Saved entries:
———

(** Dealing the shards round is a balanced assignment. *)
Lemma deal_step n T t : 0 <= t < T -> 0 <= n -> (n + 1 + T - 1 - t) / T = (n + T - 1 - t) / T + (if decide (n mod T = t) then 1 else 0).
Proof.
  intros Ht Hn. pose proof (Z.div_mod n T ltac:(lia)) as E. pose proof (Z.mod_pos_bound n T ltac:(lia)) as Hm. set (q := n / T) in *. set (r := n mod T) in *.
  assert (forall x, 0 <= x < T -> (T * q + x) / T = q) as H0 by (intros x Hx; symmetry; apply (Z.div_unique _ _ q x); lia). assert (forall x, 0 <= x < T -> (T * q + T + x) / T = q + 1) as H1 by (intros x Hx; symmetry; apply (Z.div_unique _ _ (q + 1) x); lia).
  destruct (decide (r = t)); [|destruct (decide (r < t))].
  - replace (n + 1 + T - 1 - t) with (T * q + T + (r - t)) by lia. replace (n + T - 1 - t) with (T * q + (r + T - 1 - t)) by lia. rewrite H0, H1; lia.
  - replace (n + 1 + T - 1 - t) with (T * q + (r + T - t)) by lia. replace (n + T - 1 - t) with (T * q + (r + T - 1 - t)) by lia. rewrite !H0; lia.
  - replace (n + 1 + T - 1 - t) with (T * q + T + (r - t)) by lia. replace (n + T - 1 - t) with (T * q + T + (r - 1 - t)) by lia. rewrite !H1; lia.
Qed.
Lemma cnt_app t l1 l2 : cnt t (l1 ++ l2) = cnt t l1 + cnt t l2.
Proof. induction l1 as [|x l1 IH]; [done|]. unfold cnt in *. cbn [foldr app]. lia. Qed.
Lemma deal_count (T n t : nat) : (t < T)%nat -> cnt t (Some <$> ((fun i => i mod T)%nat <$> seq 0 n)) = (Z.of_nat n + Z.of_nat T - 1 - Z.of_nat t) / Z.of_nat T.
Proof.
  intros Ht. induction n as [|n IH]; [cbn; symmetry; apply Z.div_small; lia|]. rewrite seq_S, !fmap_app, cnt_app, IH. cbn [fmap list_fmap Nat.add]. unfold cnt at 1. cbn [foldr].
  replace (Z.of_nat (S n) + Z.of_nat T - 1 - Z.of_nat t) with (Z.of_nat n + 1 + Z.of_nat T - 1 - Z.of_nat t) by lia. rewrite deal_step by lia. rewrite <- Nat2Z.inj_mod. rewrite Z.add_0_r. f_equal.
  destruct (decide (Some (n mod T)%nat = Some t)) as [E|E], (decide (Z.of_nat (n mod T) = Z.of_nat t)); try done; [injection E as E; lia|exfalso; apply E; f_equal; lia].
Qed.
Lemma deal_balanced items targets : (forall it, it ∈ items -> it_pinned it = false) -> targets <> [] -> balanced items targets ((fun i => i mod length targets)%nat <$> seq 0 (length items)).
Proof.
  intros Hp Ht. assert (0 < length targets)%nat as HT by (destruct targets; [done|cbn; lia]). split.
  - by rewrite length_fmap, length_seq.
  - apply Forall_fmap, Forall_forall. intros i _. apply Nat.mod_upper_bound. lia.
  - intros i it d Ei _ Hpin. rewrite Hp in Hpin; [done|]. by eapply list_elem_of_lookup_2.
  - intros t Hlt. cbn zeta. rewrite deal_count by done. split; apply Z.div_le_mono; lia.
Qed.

———

## WORK TASK
All the entries above must be repeated exactly as they were given.

## RESULT
(** Dealing the shards round is a balanced assignment. *)
Lemma deal_step n T t : 0 <= t < T -> 0 <= n -> (n + 1 + T - 1 - t) / T = (n + T - 1 - t) / T + (if decide (n mod T = t) then 1 else 0).
Proof.
  intros Ht Hn. pose proof (Z.div_mod n T ltac:(lia)) as E. pose proof (Z.mod_pos_bound n T ltac:(lia)) as Hm. set (q := n / T) in *. set (r := n mod T) in *.
  assert (forall x, 0 <= x < T -> (T * q + x) / T = q) as H0 by (intros x Hx; symmetry; apply (Z.div_unique _ _ q x); lia). assert (forall x, 0 <= x < T -> (T * q + T + x) / T = q + 1) as H1 by (intros x Hx; symmetry; apply (Z.div_unique _ _ (q + 1) x); lia).
  destruct (decide (r = t)); [|destruct (decide (r < t))].
  - replace (n + 1 + T - 1 - t) with (T * q + T + (r - t)) by lia. replace (n + T - 1 - t) with (T * q + (r + T - 1 - t)) by lia. rewrite H0, H1; lia.
  - replace (n + 1 + T - 1 - t) with (T * q + (r + T - t)) by lia. replace (n + T - 1 - t) with (T * q + (r + T - 1 - t)) by lia. rewrite !H0; lia.
  - replace (n + 1 + T - 1 - t) with (T * q + T + (r - t)) by lia. replace (n + T - 1 - t) with (T * q + T + (r - 1 - t)) by lia. rewrite !H1; lia.
Qed.
Lemma cnt_app t l1 l2 : cnt t (l1 ++ l2) = cnt t l1 + cnt t l2.
Proof. induction l1 as [|x l1 IH]; [done|]. unfold cnt in *. cbn [foldr app]. lia. Qed.
Lemma deal_count (T n t : nat) : (t < T)%nat -> cnt t (Some <$> ((fun i => i mod T)%nat <$> seq 0 n)) = (Z.of_nat n + Z.of_nat T - 1 - Z.of_nat t) / Z.of_nat T.
Proof.
  intros Ht. induction n as [|n IH]; [cbn; symmetry; apply Z.div_small; lia|]. rewrite seq_S, !fmap_app, cnt_app, IH. cbn [fmap list_fmap Nat.add]. unfold cnt at 1. cbn [foldr].
  replace (Z.of_nat (S n) + Z.of_nat T - 1 - Z.of_nat t) with (Z.of_nat n + 1 + Z.of_nat T - 1 - Z.of_nat t) by lia. rewrite deal_step by lia. rewrite <- Nat2Z.inj_mod. rewrite Z.add_0_r. f_equal.
  destruct (decide (Some (n mod T)%nat = Some t)) as [E|E], (decide (Z.of_nat (n mod T) = Z.of_nat t)); try done; [injection E as E; lia|exfalso; apply E; f_equal; lia].
Qed.
Lemma deal_balanced items targets : (forall it, it ∈ items -> it_pinned it = false) -> targets <> [] -> balanced items targets ((fun i => i mod length targets)%nat <$> seq 0 (length items)).
Proof.
  intros Hp Ht. assert (0 < length targets)%nat as HT by (destruct targets; [done|cbn; lia]). split.
  - by rewrite length_fmap, length_seq.
  - apply Forall_fmap, Forall_forall. intros i _. apply Nat.mod_upper_bound. lia.
  - intros i it d Ei _ Hpin. rewrite Hp in Hpin; [done|]. by eapply list_elem_of_lookup_2.
  - intros t Hlt. cbn zeta. rewrite deal_count by done. split; apply Z.div_le_mono; lia.
Qed.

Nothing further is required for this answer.